With the 2010 Census stuffed in mail boxes around the US and dutiful taxpayers filing their taxes (for better or worse), Americans are filling out important forms this month. As a retailer of fine-writing goods, we often get the question of which type of pen is best for the job?

Forms can be tricky, so pay careful attention to the type of form you are writing on before whipping out a Lamy Safari with Fiesta Red ink. The Census, for example, clearly says to write in only blue or black ink. Would Blue-Black be acceptable? Do you want to invite the census workers to call you out on it? The main purpose of using blue or black ink is to provide the most contrast against the white paper. Especially when photocopied or electronically scanned, lighter colors will not show up as clearly.

Another thing you want to look for is if the form has a carbon (or carbon-less) copy attached. The carbon copy needs enough pressure exerted by the tip of the pen on the top form in order to make an impression on the bottom copy. Fountain pens and rollerball pens are generally not recommended for these types of forms since the writer is supposed to use little to no force in pressing with the tip or nib. Either your writing will never reach the bottom page or you will snap the tines on your fountain pen nib trying to do so.

Any forms or papers that need to be faxed, scanned or e-mailed should be written in a dark ink, but the mode of pen choice is completely up to you. Signatures are usually easier with a rollerball pen or fountain pen. If you're signing many documents a day, you may find yourself with hand cramps if jotting them with a ballpoint pen. However, the utility and convenience of a twist-action or click-top ballpoint pen may come in handy if you're signing on-the-go.

Ink color can be a sensitive issue in a business environment. While showing personality and individuality, choosing an ink color other than the standard blue or black can come off as unprofessional and may be looked down upon by your boss and peers. Imagine that your coworker Bernice always hands you phone messages, TPS reports and important memos written in bright pink against white paper. Her eyes might be able to take the punishing onslaught of fuchsia, but you are popping a Tylenol every afternoon for some unknown reason...

A good way to tell what ink colors are business appropriate is the same way we observe attire. See what others are using in their pens. Most darker colors are suitable in a casual office environment. Typically, a standard red should only be reserved for those who are editing or grading papers. Since there is such a strong mental connection to the color red as a "warning" or "error," you should refrain from using it when filling out forms or participating in office correspondence.

What kind of pens and inks do you use in your day-to-day business writing? Have you experienced any double-takes or refusal to accept a form written in an odd ink color? As always, your feedback is much appreciated!

5 comments:

  1. I've never had a form rejected for being the "wrong" color of ink. I frequently write checks in red, purple, or orange.
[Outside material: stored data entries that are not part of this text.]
(** [acquire(l); if(!cond) sleep(c, l);] *)
Definition waiter : prog (kst F) unit :=
  act (acquire_k (ids ks) l) ;;?
  do! b := act (gets cond) in
  if b then PRet tt else sleep (ids ks) regs c (Some l).

(** [acquire(l); cond = 1; wakeup(c); release(l);] *)
Definition waker (j : nat) : prog (kst F) unit :=
  act (acquire_k (ids j) l) ;;?
  act set ;;?
  wakeup_acts (ids j) c ;;?
  act (release_k (ids j) l).

(** The code that is left at each point *)
Inductive sstage := S0 | S1 | S2 | S3 | S4 | S5 | S6 | S7 | S8 (intena : bool) | S9 | S10 | SDone.
Definition scode (st : sstage) : prog (kst F) unit :=
  let c8 b := PSwtch (act (insmp (set_intena (ids ks) b)) ;;? sleep_in (ids ks) (i, l)) in
  let c7 := PAct (sched_out (ids ks) regs) c8 in
  let c6 := PAct (updp i (set_p_state SLEEPING)) (fun _ => c7) in
  let c5 := PAct (updp i (set_p_chan c)) (fun _ => c6) in
  let c4 := PAct (release_k (ids ks) l) (fun _ => c5) in
  match st with
  | S0 => waiter
  | S1 => PAct (gets cond) (fun b => if b then PRet tt else sleep (ids ks) regs c (Some l))
  | S2 => sleep (ids ks) regs c (Some l)
  | S3 => PAct (acquire_k (ids ks) PTABLE) (fun _ => c4)
  | S4 => c4 | S5 => c5 | S6 => c6 | S7 => c7 | S8 b => c8 b
  | S9 => act (release_k (ids ks) PTABLE)
  | S10 | SDone => PRet tt
  end.
Definition scur (st : sstage) : option nat := match st with S9 | S10 => None | _ => Some i end.
Definition sheld (st : sstage) : list nat :=
  match st with S0 | S10 => [] | S1 | S2 | S3 | SDone => [l] | S4 => [PTABLE; l] | _ => [PTABLE] end.

Inductive wstage := W0 | W1 | W2 | W3 | W4 | W5 | W6.
Definition wcode (j : nat) (w : wstage) : prog (kst F) unit :=
  let c5 := act (release_k (ids j) l) in
  let c4 := PAct (release_k (ids j) PTABLE) (fun _ => c5) in
  let c3 := PAct (wakeup1 c) (fun _ => c4) in
  let c2 := PAct (acquire_k (ids j) PTABLE) (fun _ => c3) in
  match w with
  | W0 => waker j | W1 => PAct set (fun _ => c2) | W2 => c2 | W3 => c3 | W4 => c4 | W5 => c5 | W6 => PRet tt
  end.
Definition wheld (w : wstage) : list nat :=
  match w with W0 | W6 => [] | W1 | W2 | W5 => [l] | W3 | W4 => [PTABLE; l] end.
(** It has made the condition true; it has called wakeup1; it may be about to *)
Definition has_set (w : wstage) : bool := match w with W0 | W1 => false | _ => true end.
Definition has_woken (w : wstage) : bool := match w with W4 | W5 | W6 => true | _ => false end.
Definition in_wakeup (w : wstage) : bool := match w with W3 => true | _ => has_woken w end.

Hypothesis Hl : l <> PTABLE.
Hypothesis Hcond_smp : forall sm s, cond (set_k_smp sm s) = cond s.
Hypothesis Hcond_procs : forall ps s, cond (set_k_procs ps s) = cond s.
Hypothesis Hcond_cur : forall o s, cond (set_k_cur o s) = cond s.
Hypothesis Hset : forall s, exists s', set s = Ret tt s' /\ cond s' = true /\ k_procs s' = k_procs s /\ k_smp s' = k_smp s.

Definition entry (s : kst F) (P : proc -> Prop) : Prop := exists p, k_procs s !! i = Some p /\ P p.
Definition asleep (p : proc) : Prop := p_state p = SLEEPING /\ p_chan p = c.

(** What holds while the waiter is at a stage; [ws] is where the others are. *)
Definition stage_ok (s : kst F) (st : sstage) (ws : nat -> wstage) (n : nat) : Prop :=
  let quiet := forall j, j <> ks -> (j < n)%nat -> in_wakeup (ws j) = false in
  match st with
  | S0 | S1 | SDone => True
  | S2 | S3 | S4 => cond s = false
  | S5 => quiet
  | S6 => quiet /\ entry s (fun p => p_chan p = c)
  | S7 | S8 _ | S9 => quiet /\ entry s asleep
  | S10 => entry s (fun p => asleep p /\ (forall j, j <> ks -> (j < n)%nat -> has_woken (ws j) = false) \/ p_state p = RUNNABLE)
  end.

(** Until it sleeps, the process is running. *)
Definition run_ok (s : kst F) (st : sstage) : Prop :=
  match st with
  | S7 | S8 _ | S9 | S10 => True
  | _ => entry s (fun p => p_state p = RUNNING)
  end.

Record winv (sc : kst F * list cproc) (st : sstage) (ws : nat -> wstage) (lths : list thread) : Prop := {
  wi_waiter : sc.2 !! ks = Some (mkCp (scur st) (scode st));
  wi_wakers j t : j <> ks -> sc.2 !! j = Some t -> cp_code t = wcode j (ws j);
  wi_linv : linv ids (k_smp sc.1, lths);
  wi_len : length lths = length sc.2;
  wi_held j : (j < length sc.2)%nat -> exists b, lths !! j = Some (mkThread Idle (if decide (j = ks) then sheld st else wheld (ws j)) b);
  wi_locks : (PTABLE < length (s_locks (k_smp sc.1)))%nat /\ (l < length (s_locks (k_smp sc.1)))%nat;
  wi_procs : length (k_procs sc.1) = NPROC /\ (i < NPROC)%nat;
  wi_set j : j <> ks -> (j < length sc.2)%nat -> has_set (ws j) = true -> cond sc.1 = true;
  wi_stage : stage_ok sc.1 st ws (length sc.2);
  wi_run : run_ok sc.1 st }.

Definition cinv (sc : kst F * list cproc) : Prop := exists st ws lths, winv sc st ws lths.

Implicit Types (s : kst F) (ws : nat -> wstage) (lths : list thread).

Lemma winv_same_held s cs st ws lths j : winv (s, cs) st ws lths -> (j < length cs)%nat ->
  exists b, lths !! j = Some (mkThread Idle (if decide (j = ks) then sheld st else wheld (ws j)) b) /\
    <[j := mkThread Idle (if decide (j = ks) then sheld st else wheld (ws j)) b]> lths = lths.
Proof. intros [] Hj. destruct (wi_held0 j Hj) as [b Hb]. exists b. split; [done|]. by apply list_insert_id. Qed.

(** The waiter goes on to the stage [st']. *)
Lemma waiter_moves s cs st ws lths st' s' b : winv (s, cs) st ws lths ->
  linv ids (k_smp s', <[ks := mkThread Idle (sheld st') b]> lths) ->
  length (s_locks (k_smp s')) = length (s_locks (k_smp s)) -> length (k_procs s') = length (k_procs s) ->
  cond s' = cond s -> stage_ok s' st' ws (length cs) -> run_ok s' st' ->
  cinv (s', <[ks := mkCp (scur st') (scode st')]> cs).
Proof.
  intros [] Hinv Hlk Hps Hc Hst Hr. simpl in *. pose proof (lookup_lt_Some _ _ _ wi_waiter0) as Hks.
  exists st', ws, (<[ks := mkThread Idle (sheld st') b]> lths). constructor; simpl; rewrite ?length_insert; try done.
  - by apply list_lookup_insert_eq.
  - intros j t Hj. rewrite list_lookup_insert_ne by done. auto.
  - intros j Hj. destruct (decide (j = ks)) as [->|Hne].
    + exists b. apply list_lookup_insert_eq. lia.
    + destruct (wi_held0 j Hj) as [b' Hb']. exists b'. rewrite list_lookup_insert_ne by done.
      rewrite decide_False in Hb' by done. done.
  - by rewrite Hlk.
  - by rewrite Hps.
  - rewrite Hc. done.
Qed.

(** The processor [j] goes on to the stage [w']. *)
Lemma waker_moves s cs st ws lths j t w' s' b : winv (s, cs) st ws lths -> j <> ks -> cs !! j = Some t ->
  linv ids (k_smp s', <[j := mkThread Idle (wheld w') b]> lths) ->
  length (s_locks (k_smp s')) = length (s_locks (k_smp s)) -> length (k_procs s') = length (k_procs s) ->
  (cond s = true -> cond s' = true) -> (has_set w' = true -> cond s' = true) ->
  stage_ok s' st (fun j' => if decide (j' = j) then w' else ws j') (length cs) -> run_ok s' st ->
  cinv (s', <[j := mkCp (cp_cur t) (wcode j w')]> cs).
Proof.
  intros [] Hne Ht Hinv Hlk Hps Hc Hw Hst Hr. simpl in *. pose proof (lookup_lt_Some _ _ _ Ht) as Hj.
  exists st, (fun j' => if decide (j' = j) then w' else ws j'), (<[j := mkThread Idle (wheld w') b]> lths).
  constructor; simpl; rewrite ?length_insert; try done.
  - by rewrite list_lookup_insert_ne.
  - intros j' t' Hj' Ht'. destruct (decide (j' = j)) as [->|Hn].
    + rewrite list_lookup_insert_eq in Ht' by done. injection Ht' as <-. done.
    + rewrite list_lookup_insert_ne in Ht' by done. auto.
  - intros j' Hj'. destruct (decide (j' = j)) as [->|Hn].
    + exists b. rewrite decide_False by done. apply list_lookup_insert_eq. lia.
    + rewrite list_lookup_insert_ne by done. auto.
  - by rewrite Hlk.
  - by rewrite Hps.
  - intros j' Hj' Hlt. destruct (decide (j' = j)) as [->|]; [done|]. intros Hs. apply Hc. eauto.
Qed.

(** The next action of a processor keeps the invariant, or spins. *)
Definition step_ok (sc : kst F * list cproc) (j : nat) (t : cproc) : Prop :=
  match pstep (cp_code t) (set_k_cur (cp_cur t) sc.1) with
  | Some (Ret p s') => cinv (s', <[j := mkCp (cp_cur t) p]> sc.2)
  | Some (Panic _ _) | Some (Fault _) => False
  | _ => True
  end.

Lemma sleep_first s : k_cur s = Some i -> pstep (sleep (ids ks) regs c (Some l)) s = Some (Ret (scode S3) s).
Proof.
  intros Hc. unfold sleep, sleep_out. simpl. unfold sleep_who, bind, myproc, gets. rewrite Hc. simpl.
  rewrite (proj2 (Nat.eqb_neq _ _) Hl). reflexivity.
Qed.

Lemma sched_out_held s lths p b : linv ids (k_smp s, lths) -> lths !! ks = Some (mkThread Idle [PTABLE] b) ->
  k_cur s = Some i -> k_procs s !! i = Some p -> p_state p <> RUNNING -> (PTABLE < length (s_locks (k_smp s)))%nat ->
  exists v, sched_out (ids ks) regs s = Ret v (setp i (set_p_context (regs s) p) s).
Proof.
  intros Hinv Ht Hcur Hp Hst Hlt. destruct (linv_cpu _ _ _ _ _ Hinv Ht) as (cp & Hk & Hok).
  pose proof (li_cpus _ _ Hinv) as Hcs. simpl in Hcs. destruct Hok as [Hn _ _ _ _ Hin].
  destruct Hin as [Hif _]; [done|]. destruct (lookup_lt_is_Some_2 _ _ Hlt) as [lk Hlk].
  assert (holding (ids ks) PTABLE (k_smp s) = Ret true (k_smp s)) as Hh.
  { rewrite (holding_run ids ks cp _ PTABLE lk) by done.
    rewrite (proj2 (holder_iff ids _ _ ks _ Hinv Ht PTABLE lk Hlk)); [done|by left]. }
  assert (my_cpu (ids ks) (k_smp s) = Ret cp (k_smp s)) as Hc.
  { unfold my_cpu, bind. rewrite (mycpu_run ids ks cp) by done. unfold getcpu. by rewrite Hk. }
  exists (c_intena cp). unfold sched_out, curproc, myproc, bind, gets. rewrite Hcur. cbv beta iota. unfold ret at 1. cbv beta iota.
  rewrite (lift_smp _ _ _ Hh). simpl. rewrite (lift_smp _ _ _ Hc). cbv beta iota. rewrite Hn. simpl. unfold getp at 1. rewrite Hp.
  rewrite bool_decide_eq_false_2 by done. cbv beta iota.
  rewrite Hif. cbv beta iota. replace (set_k_smp (k_smp s) s) with s by (by destruct s).
  rewrite (lift_smp _ _ _ Hc). unfold updp. by rewrite Hp.
Qed.

Lemma acquire_k_cases s o lths k h b m : linv ids (k_smp s, lths) -> lths !! k = Some (mkThread Idle h b) -> m ∉ h ->
  (m < length (s_locks (k_smp s)))%nat ->
  (exists sm, acquire_k (ids k) m (set_k_cur o s) = Ret tt (set_k_smp sm (set_k_cur o s)) /\
     linv ids (sm, <[k := mkThread Idle (m :: h) b]> lths) /\
     length (s_locks sm) = length (s_locks (k_smp s)) /\ others_free lths k m) \/
  (exists s', acquire_k (ids k) m (set_k_cur o s) = NoFuel s').
Proof.
  intros Hinv Ht Hm Hlt%lookup_lt_is_Some_2. unfold acquire_k, insmp, lift. simpl.
  destruct (acquire_cases ids (k_smp s) lths k h b m Hinv Ht Hm Hlt) as [(sm & -> & H)|[sm ->]]; [left|right]; eauto.
Qed.

Lemma release_k_run s o lths k h b m : linv ids (k_smp s, lths) -> lths !! k = Some (mkThread Idle h b) -> m ∈ h ->
  (m < length (s_locks (k_smp s)))%nat ->
  exists sm, release_k (ids k) m (set_k_cur o s) = Ret tt (set_k_smp sm (set_k_cur o s)) /\
    linv ids (sm, <[k := mkThread Idle (filter (.≠ m) h) b]> lths) /\ length (s_locks sm) = length (s_locks (k_smp s)).
Proof.
  intros Hinv Ht Hm Hlt%lookup_lt_is_Some_2. unfold release_k, insmp, lift. simpl.
  destruct (release_run ids (k_smp s) lths k h b m Hinv Ht Hm Hlt) as (sm & -> & H). eauto.
Qed.

(** What a step leaves as it was *)
Ltac same E :=
  try done; try (simpl in *; by rewrite E); try (simpl; by rewrite ?length_insert, ?length_map);
  try (by unfold setp; rewrite ?Hcond_smp, ?Hcond_procs, ?Hcond_cur);
  try (by simpl in *; rewrite ?Hcond_smp, ?Hcond_procs, ?Hcond_cur).

Lemma waiter_step s cs st ws lths : winv (s, cs) st ws lths -> step_ok (s, cs) ks (mkCp (scur st) (scode st)).
Proof.
  intros Hw. pose proof Hw as []. simpl in *. pose proof (lookup_lt_Some _ _ _ wi_waiter0) as Hks.
  destruct (winv_same_held _ _ _ _ _ ks Hw Hks) as (b & Hb & Eb). rewrite decide_True in Hb, Eb by done.
  destruct wi_locks0 as [Hp Hll], wi_procs0 as [Hn Hi].
  assert (forall q, <[i := q]> (k_procs s) !! i = Some q) as Hins by (intros q; apply list_lookup_insert_eq; lia).
  unfold step_ok. cbn [cp_code cp_cur fst snd]. destruct st; cbn [scode scur] in *; try done.
  - cbn [waiter pbind act pstep]. destruct (acquire_k_cases s (Some i) lths ks [] b l) as [(sm & -> & Hinv' & Hlk & _)|[s' ->]]; try done.
    { apply not_elem_of_nil. }
    apply (waiter_moves s cs S0 ws lths S1 _ b Hw); same Eb.
  - cbn [pstep gets]. rewrite Hcond_cur. destruct (cond s) eqn:Ec.
    + apply (waiter_moves s cs S1 ws lths SDone _ b Hw); same Eb.
    + apply (waiter_moves s cs S1 ws lths S2 _ b Hw); same Eb.
  - rewrite sleep_first by done. apply (waiter_moves s cs S2 ws lths S3 _ b Hw); same Eb.
  - cbn [pstep]. destruct (acquire_k_cases s (Some i) lths ks [l] b PTABLE) as [(sm & -> & Hinv' & Hlk & _)|[s' ->]]; try done.
    { by intros ?%list_elem_of_singleton. }
    apply (waiter_moves s cs S3 ws lths S4 _ b Hw); same Eb.
  - cbn [pstep]. destruct (release_k_run s (Some i) lths ks [PTABLE; l] b l) as (sm & -> & Hinv' & Hlk); try done.
    { by right; left. }
    rewrite filter_cons_True, filter_cons_False, filter_nil in Hinv' by auto.
    apply (waiter_moves s cs S4 ws lths S5 _ b Hw); same Eb.
    intros j Hj Hlt. destruct (in_wakeup (ws j)) eqn:E; [|done]. simpl in wi_stage0.
    rewrite (wi_set0 j Hj Hlt) in wi_stage0; [done|]. by destruct (ws j).
  - cbn [pstep]. destruct wi_run0 as (p & Hpi & Hr). unfold updp. cbn [k_procs set_k_cur]. simpl in Hpi. rewrite Hpi.
    apply (waiter_moves s cs S5 ws lths S6 _ b Hw); same Eb; [split; [done|]|]; eexists; (split; [apply Hins|done]).
  - cbn [pstep]. destruct wi_stage0 as [Hq (p' & Hp' & Hc')]. unfold updp. cbn [k_procs set_k_cur]. simpl in Hp'. rewrite Hp'.
    apply (waiter_moves s cs S6 ws lths S7 _ b Hw); same Eb. split; [done|]. eexists. split; [apply Hins|by split].
  - cbn [pstep]. destruct wi_stage0 as [Hq (p' & Hp' & Hs' & Hc')]. simpl in Hp'.
    destruct (sched_out_held (set_k_cur (Some i) s) lths p' b) as [v ->]; try done; [by rewrite Hs'|].
    apply (waiter_moves s cs S7 ws lths (S8 v) _ b Hw); same Eb. split; [done|]. eexists. split; [apply Hins|by split].
  - cbn [act pstep]. destruct wi_stage0 as [Hq (p' & Hp' & Hs')].
    destruct (release_k_run s None lths ks [PTABLE] b PTABLE) as (sm & -> & Hinv' & Hlk); try done; [by left|].
    rewrite filter_cons_False, filter_nil in Hinv' by auto.
    apply (waiter_moves s cs S9 ws lths S10 _ b Hw); same Eb.
    exists p'. split; [done|]. left. split; [done|]. intros j Hj Hlt. specialize (Hq j Hj Hlt). by destruct (ws j).
Qed.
    Since 99% of my job is electronic, my writing is mostly the notes I take. For day-to-day work, I'll pick whatever color suits my mood. I typically have a rollerball or ball point with blue or black ink near by, just in case I need to step up a notch.

    However, if I know I'm going to be writing in front of a VIP (a client, for instance), I'll bring an all-business pen (such as my all-black Aurora Talentum) loaded with blue or black ink.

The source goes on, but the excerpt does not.